Where does Pete Buttigieg fit in here? Ironically, as a potential Joan of Arc for elective sexuality versus religion, he's arguably a neo-populist. His political qualification aside from being gay consist of the functional equivalent of a couple of middling terms as mayor of Medford, Oregon. His Secretaryship is a sop, a payoff, which could as easily have been any of five other second=-tier Cabinet spots. He's been a placeholder. But can Buttigieg appeal to flyover country, as suggested? Perhaps, if he sticks to a humble, mutual celebration of Christianity first and foremost instead of noisily presuming to call out Christianity itself as he has (and as a Rotary-In-Robes Episcopalian, no less) simply because of the Scriptural spot-zone he demands for his own personal life.
Stacey Abrams would also fit the bill, but any of them would make the Trumplican Party's head explode.
So Mr. Millward is predicting that Biden will step down and give it to Harris? She certainly could not win on her own at this point. Whether she could after that point is highly debatable.

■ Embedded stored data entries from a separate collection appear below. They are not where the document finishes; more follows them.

(** What [generateComparisonReport] guarantees and the handler's copy lacks:
    its three collections are never nil. *)
Lemma generateComparisonReport_collections_present ro oldPRR newPRR allQuestions serviceID :
  let report := generateComparisonReport ro oldPRR newPRR allQuestions serviceID in
  is_Some (AnswerChanges report)
  ∧ is_Some (NewlyAnsweredQuestions report)
  ∧ is_Some (NoLongerAnsweredQuestions report).
Proof.
  unfold generateComparisonReport, buildReport; simpl.
  rewrite compareOldAnswer_fold, compareNewAnswer_fold; simpl.
  split_and!; (match goal with |- is_Some (extend _ ?l) => by destruct l end).
Qed.

(** The handler's report has a nil slice wherever a collection is empty. *)
Lemma handler_collections_nil_when_empty ro store allQuestions
    serviceID prrID1 prrID2 report :
  comparePRRSubmissionsHandler ro store allQuestions serviceID prrID1 prrID2 = HttpOK report →
  (elems (AnswerChanges report) = [] → AnswerChanges report = None)
  ∧ (elems (NewlyAnsweredQuestions report) = [] → NewlyAnsweredQuestions report = None)
  ∧ (elems (NoLongerAnsweredQuestions report) = [] → NoLongerAnsweredQuestions report = None).
Proof.
  intros (sub1 & sub2 & _ & _ & ->)%comparePRRSubmissionsHandler_OK.
  apply buildReport_nil_collections.
Qed.
Lemma str_nonempty (n : Z) : str n <> EmptyString.
Proof.
  unfold str. destruct n as [|p|p]; simpl; [discriminate| |discriminate].
  pose proof (DecimalPos.Unsigned.to_uint_nonnil p) as Hp.
  destruct (Pos.to_uint p); simpl; congruence || discriminate.
Qed.

Lemma str_inj (a b : Z) : str a = str b -> a = b.
Proof.
  unfold str. intros H. apply DecimalZ.to_int_inj.
  apply (f_equal NilEmpty.int_of_string) in H.
  rewrite !NilEmpty.isi in H. congruence.
Qed.

Lemma str_padded (m n : Z) : 0 <= m < 10 -> "0" +:+ str m = str n -> 0 <= n < 10.
Proof.
  intros Hm.
  assert (E : exists k : nat, m = Z.of_nat k /\ (k < 10)%nat)
    by (exists (Z.to_nat m); lia).
  destruct E as (k & -> & Hk). clear Hm. intros H.
  apply (f_equal (fun s => option_map Z.of_int (NilEmpty.int_of_string s))) in H.
  unfold str in H at 2. rewrite NilEmpty.isi in H. cbn [option_map] in H.
  rewrite DecimalZ.of_to in H.
  do 10 (destruct k as [|k];
         [vm_compute in H; injection H as <-; lia|]).
  lia.
Qed.

Lemma fmt02d_inj (a b : Z) : fmt02d a = fmt02d b -> a = b.
Proof.
  unfold fmt02d.
  destruct ((0 <=? a) && (a <? 10)) eqn:Ha, ((0 <=? b) && (b <? 10)) eqn:Hb.
  - intros H. apply str_inj. now apply append_inv_head in H.
  - intros H. apply str_padded in H; [|lia].
    apply andb_false_iff in Hb. lia.
  - intros H. symmetry in H. apply str_padded in H; [|lia].
    apply andb_false_iff in Ha. lia.
  - apply str_inj.
Qed.
(** [s.split()]: maximal runs of non-whitespace characters, in order.
    [cur] is the run read so far. *)
Fixpoint split_go (cur : string) (s : string) : list string :=
  match s with
  | EmptyString => if decide (cur = EmptyString) then [] else [cur]
  | String c s' =>
      if isspace c
      then (if decide (cur = EmptyString) then [] else [cur]) ++ split_go EmptyString s'
      else split_go (cur +:+ String c EmptyString) s'
  end.

Definition split (s : string) : list string := split_go EmptyString s.

Fixpoint lstrip (s : string) : string :=
  match s with
  | EmptyString => EmptyString
  | String c s' => if isspace c then lstrip s' else s
  end.

Definition rstrip (s : string) : string := String.rev (lstrip (String.rev s)).

(** [s.strip()]. *)
Definition strip (s : string) : string := rstrip (lstrip s).

(** The string has whitespace only (or is empty). *)
Fixpoint blank (s : string) : bool :=
  match s with
  | EmptyString => true
  | String c s' => isspace c && blank s'
  end.

Definition nl : string := String (Ascii.ascii_of_N 10) EmptyString.

(** [sep.join(l)]. *)
Fixpoint join (sep : string) (l : list string) : string :=
  match l with
  | [] => EmptyString
  | [x] => x
  | x :: l' => x +:+ sep +:+ join sep l'
  end.

(** [t in s] for strings. *)
Fixpoint contains (t s : string) : bool :=
  String.prefix t s
  || match s with
     | EmptyString => false
     | String _ s' => contains t s'
     end.

(** [l[:k]] for an integer [k], negative [k] counting from the end. *)
Definition slice_to {A} (l : list A) (k : Z) : list A :=
  if (0 <=? k)%Z then take (Z.to_nat k) l
  else take (length l - Z.to_nat (- k)) l.

(** [str(i)] for a non-negative integer. *)
Definition str_of_nat (n : nat) : string :=
  NilEmpty.string_of_uint (Nat.to_uint n).

End Py.

(** ** Exceptions, external calls and the monad of the pipeline *)

(** A UUID is its 128-bit value; an embedding is a vector of numbers. *)
Abbreviation uuid := N.
Abbreviation embedding := (list Q).

Inductive exn : Type :=
  | ValueError (msg : string)
  | IndexError
  | KeyError (key : string)
  | RemoteError (msg : string).

Inductive store_op : Type :=
  | OpOpen | OpCollectionExists | OpCreateCollection | OpDeleteCollection
  | OpUpsert | OpQueryPoints | OpScroll | OpDelete | OpClose.

(** A call that leaves the process: to the embedding service, to the Qdrant
    storage, to the PDF reader or to the LLM. *)
Inductive call : Type :=
  | CallEmbeddings (model : string) (input : list string)
  | CallStore (op : store_op)
  | CallReader (path : string)
  | CallInfer (prompt : string).

(** ** Sorting *)

(** [list.sort(key=..., reverse=True)]: descending by key, stable. An
    element is inserted in front of the first element whose key is not
    greater, so elements with equal keys keep their order. *)
Section sort_desc.
Context {A : Type} (key : A → Q).

Fixpoint insert_desc (x : A) (l : list A) : list A :=
  match l with
  | [] => [x]
  | y :: l' =>
      if Qle_bool (key y) (key x) then x :: y :: l'
      else y :: insert_desc x l'
  end.

Definition sort_desc (l : list A) : list A := foldr insert_desc [] l.

(** Descending order of keys. *)
Definition desc (a b : A) : Prop := (key b <= key a)%Q.

(** The elements of one key value, in order. *)
Definition with_key (s : Q) (l : list A) : list A :=
  filter (λ x, Qeq_bool (key x) s = true) l.
End sort_desc.

(** Strictly ascending ids. *)
Definition ascending {V : Type} (l : list (uuid * V)) : Prop :=
  StronglySorted (λ a b, (a.1 < b.1)%N) l.

(** ** The Qdrant client

    Modelled from the client's documented behaviour: a storage holds named
    collections; a collection has a vector size, a distance and points
    keyed by id; [upsert] overwrites by id; [query_points] returns the
    points whose score reaches the threshold, best first; [scroll] pages
    through the points in id order and returns the id to continue from. *)

Module Qdrant.

Inductive Distance : Type := COSINE | EUCLID | DOT | MANHATTAN.

Record VectorParams : Type :=
  { size : nat; distance : Distance }.

(** A point as it is upserted ([PointStruct]) and as [scroll] returns it
    ([Record]; [vector] is [None] under [with_vectors=False]). *)
Record point : Type :=
  { id : uuid;
    vector : option embedding;
    payload : option (gmap string string) }.

Record ScoredPoint : Type :=
  { hit : point; score : Q }.

Record collection : Type :=
  { config : VectorParams;
    points : gmap uuid (embedding * option (gmap string string)) }.

Abbreviation client := (gmap string collection).

(** [Filter(must=[FieldCondition(key, MatchValue(value))])]. *)
Record Filter : Type :=
  { key : string; value : string }.

Definition matches (f : option Filter) (pl : option (gmap string string)) : bool :=
  match f with
  | None => true
  | Some f => bool_decide (pl ≫= (λ d, d !! key f) = Some (value f))
  end.

Definition collection_exists (db : client) (name : string) : bool :=
  bool_decide (is_Some (db !! name)).

Definition create_collection (db : client) (name : string) (cfg : VectorParams)
  : exn + client :=
  match db !! name with
  | Some _ => inl (ValueError "Collection already exists")
  | None => inr (<[name := {| config := cfg; points := ∅ |}]> db)
  end.

Definition delete_collection (db : client) (name : string) : client :=
  delete name db.

Definition get_collection (db : client) (name : string) : exn + collection :=
  match db !! name with
  | Some c => inr c
  | None => inl (ValueError "Collection not found")
  end.

Definition upsert_point (pts : gmap uuid (embedding * option (gmap string string)))
    (p : point) : gmap uuid (embedding * option (gmap string string)) :=
  <[id p := (default [] (vector p), payload p)]> pts.

Definition upsert (db : client) (name : string) (ps : list point) : exn + client :=
  match get_collection db name with
  | inl e => inl e
  | inr c =>
      inr (<[name := {| config := config c;
                        points := foldl upsert_point (points c) ps |}]> db)
  end.

(** The points of a collection in id order. *)
Definition id_le {V : Type} (a b : uuid * V) : Prop := (a.1 ≤ b.1)%N.

#[global] Instance id_le_dec {V : Type} (a b : uuid * V) : Decision (id_le a b).
Proof. unfold id_le. apply _. Defined.

Definition listing (c : collection) : list (uuid * (embedding * option (gmap string string))) :=
  merge_sort id_le (map_to_list (points c)).

Definition to_point (with_vectors : bool)
    (e : uuid * (embedding * option (gmap string string))) : point :=
  {| id := e.1;
     vector := if with_vectors then Some e.2.1 else None;
     payload := e.2.2 |}.

(** [scroll] resumes at the point whose id is [offset]. *)
Definition from_offset {V : Type} (offset : option uuid) (e : uuid * V) : bool :=
  match offset with
  | None => true
  | Some o => (o <=? e.1)%N
  end.

Definition scroll (db : client) (name : string) (limit : nat)
    (with_vectors : bool) (offset : option uuid)
  : exn + (list point * option uuid) :=
  match get_collection db name with
  | inl e => inl e
  | inr c =>
      let rest := filter (λ e, from_offset offset e = true) (listing c) in
      inr (to_point with_vectors <$> take limit rest, fst <$> rest !! limit)
  end.

Definition delete_points (db : client) (name : string) (f : Filter) : exn + client :=
  match get_collection db name with
  | inl e => inl e
  | inr c =>
      inr (<[name := {| config := config c;
                        points := filter (λ e, matches (Some f) e.2.2 = false) (points c) |}]> db)
  end.

Section query.
(** The similarity of the collection's distance, a function of the
    library (cosine similarity is not rational-valued in general). *)
Context (similarity : embedding → embedding → Q).

Definition query_points (db : client) (name : string) (query : embedding)
    (limit : nat) (query_filter : option Filter) (score_threshold : Q)
  : exn + list ScoredPoint :=
  match get_collection db name with
  | inl e => inl e
  | inr c =>
      let scored :=
        (λ e, {| hit := to_point false e; score := similarity query e.2.1 |})
          <$> filter (λ e, matches query_filter e.2.2 = true) (listing c) in
      inr (take limit
             (sort_desc score
                (filter (λ p, Qle_bool score_threshold (score p) = true) scored)))
  end.
End query.

End Qdrant.

(** ** The monad

    A computation starts from the persistent storage and ends with the
    calls it made (in order), the storage it left and either the exception
    it raised or its value. *)

Record outcome (A : Type) : Type :=
  Outcome { calls : list call; store : Qdrant.client; value : exn + A }.
Arguments Outcome {A} _ _ _.
Arguments calls {A} _.
Arguments store {A} _.
Arguments value {A} _.

Definition M (A : Type) : Type := Qdrant.client → outcome A.

#[global] Instance M_ret : MRet M := λ A a db, Outcome [] db (inr a).

#[global] Instance M_bind : MBind M := λ A B f m db,
  let o := m db in
  match value o with
  | inl e => Outcome (calls o) (store o) (inl e)
  | inr a =>
      let o' := f a (store o) in
      Outcome (calls o ++ calls o') (store o') (value o')
  end.

Definition raise {A : Type} (e : exn) : M A := λ db, Outcome [] db (inl e).

(** [try: m finally: fin]. *)
Definition finally {A : Type} (m : M A) (fin : M ()) : M A := λ db,
  let o := m db in
  let o' := fin (store o) in
  Outcome (calls o ++ calls o') (store o')
    match value o' with
    | inl e => inl e
    | inr _ => value o
    end.

(** A call of a client method: logged, then run on the storage. *)
Definition store_call {A : Type} (op : store_op)
    (f : Qdrant.client → exn + (A * Qdrant.client)) : M A := λ db,
  match f db with
  | inl e => Outcome [CallStore op] db (inl e)
  | inr (a, db') => Outcome [CallStore op] db' (inr a)
  end.

(** A call of an outside service: logged, the storage untouched. *)
Definition external {A : Type} (c : call) (r : exn + A) : M A :=
  λ db, Outcome [c] db r.

Definition lift {A : Type} (r : exn + A) : M A :=
  match r with
  | inl e => raise e
  | inr a => mret a
  end.

(** A comprehension whose body can raise. *)
Fixpoint try_map {A B : Type} (f : A → exn + B) (l : list A) : exn + list B :=
  match l with
  | [] => inr []
  | x :: l' =>
      match f x with
      | inl e => inl e
      | inr y =>
          match try_map f l' with
          | inl e => inl e
          | inr ys => inr (y :: ys)
          end
      end
  end.

(** The services outside the process. A response is whatever the service
    sends: an error, or data of any length. *)
Record services : Type :=
  { embeddings_create : string → list string → exn + list embedding;
    load_data : string → exn + list (option string);
    infer : string → exn + string }.

(** ** custom_types.py *)

Record RAGChunkAndSrc : Type :=
  { chunks : list string; source_id : string }.

Record RAGUpsertResult : Type :=
  { inngested : nat }.

Record RAGSearchResult : Type :=
  { contexts : list string; sources : list string }.

Record RAGQueryResult : Type :=
  { answer : string; num_contexts : nat; query_sources : list string }.

(** An entry of ["results"] in the answer of [search_vectors]. *)
Record candidate : Type :=
  { text : string; source : string; score : Q }.

Record search_output : Type :=
  { out_context : list string;
    out_sources : list string;
    results : list candidate }.

(** The data of the two trigger events; [None] is an absent key. *)
Record ingest_event : Type :=
  { ev_pdf_path : option string; ev_source_id : option string }.

Record query_event : Type :=
  { ev_question : option string; ev_top_k : option Z }.

Section pipeline.
(** Library functions: [uuid.uuid5], the similarity Qdrant computes for
    the collection, and [SentenceSplitter.split_text] with
    [chunk_size = 1000], [chunk_overlap = 200]. *)
Context (uuid5 : uuid → string → uuid).
Context (similarity : embedding → embedding → Q).
Context (split_text : string → list string).

(** ** vector_db.py *)

Record QdrantStorage : Type :=
  { collection : string; dim : nat }.

Definition client_collection_exists (name : string) : M bool :=
  store_call OpCollectionExists
    (λ db, inr (Qdrant.collection_exists db name, db)).

Definition client_create_collection (name : string) (cfg : Qdrant.VectorParams) : M () :=
  store_call OpCreateCollection
    (λ db, match Qdrant.create_collection db name cfg with
           | inl e => inl e
           | inr db' => inr ((), db')
           end).

Definition client_delete_collection (name : string) : M () :=
  store_call OpDeleteCollection
    (λ db, inr ((), Qdrant.delete_collection db name)).

Definition client_upsert (name : string) (ps : list Qdrant.point) : M () :=
  store_call OpUpsert
    (λ db, match Qdrant.upsert db name ps with
           | inl e => inl e
           | inr db' => inr ((), db')
           end).

Definition client_query_points (name : string) (query : embedding) (limit : nat)
    (query_filter : option Qdrant.Filter) (score_threshold : Q)
  : M (list Qdrant.ScoredPoint) :=
  store_call OpQueryPoints
    (λ db, match Qdrant.query_points similarity db name query limit
                   query_filter score_threshold with
           | inl e => inl e
           | inr ps => inr (ps, db)
           end).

Buttigieg comes across robotic. Watch him with the sound turned off. Little to no charisma.
Harris is worse than Buttigieg. Negative charisma. Giggles under pressure. Only there to fill a Democratic Party diversity quota.
Abrams is way too far to the left.
The Democrats need what used to be called a "dark horse" when I was much younger. Someone new and exciting. Maybe someone like Beto, but with a higher IQ.
There was some noise recently about Hillary running in 2024. That's an indication of desperation.
Gina Raimondo might be good. But the Democratic base will probably not come out for her.
Mr. Dudgeon –
“Democrats…defer uncritically to socially and politically complaisant technocrats.”
Oh, really? I haven’t heard or seen a single Democrat advocating for a technocracy, but I certainly do hear plenty of white-wingers deferring uncritically to a belligerent, greedy, power-mad pathological liar.
“overweening scientism, “educated collectivism,” “a potential Joan of Arc for elective sexuality,” “a humble, mutual celebration of Christianity.”
Are you trying to tell us you disapprove?
Once again the right wingnuts here try to define people they don't agree with.
It's like religious wackos defining Satan.
And it's straight from the Fox-Hitler playbook to lie about people you disagree with.
Trump has committed sexual assault and has a crush on his daughter. Those are facts.
Mc--
"The right wingnuts [toss in "wackos", and "Satan" and "Hitler"] try to define people they don't agree with."
Unintentional irony alert?! Sorry, Mc., but you and many a good progressive like you fall headlong into "Physician, heal thyself" territory with such overheated silliness.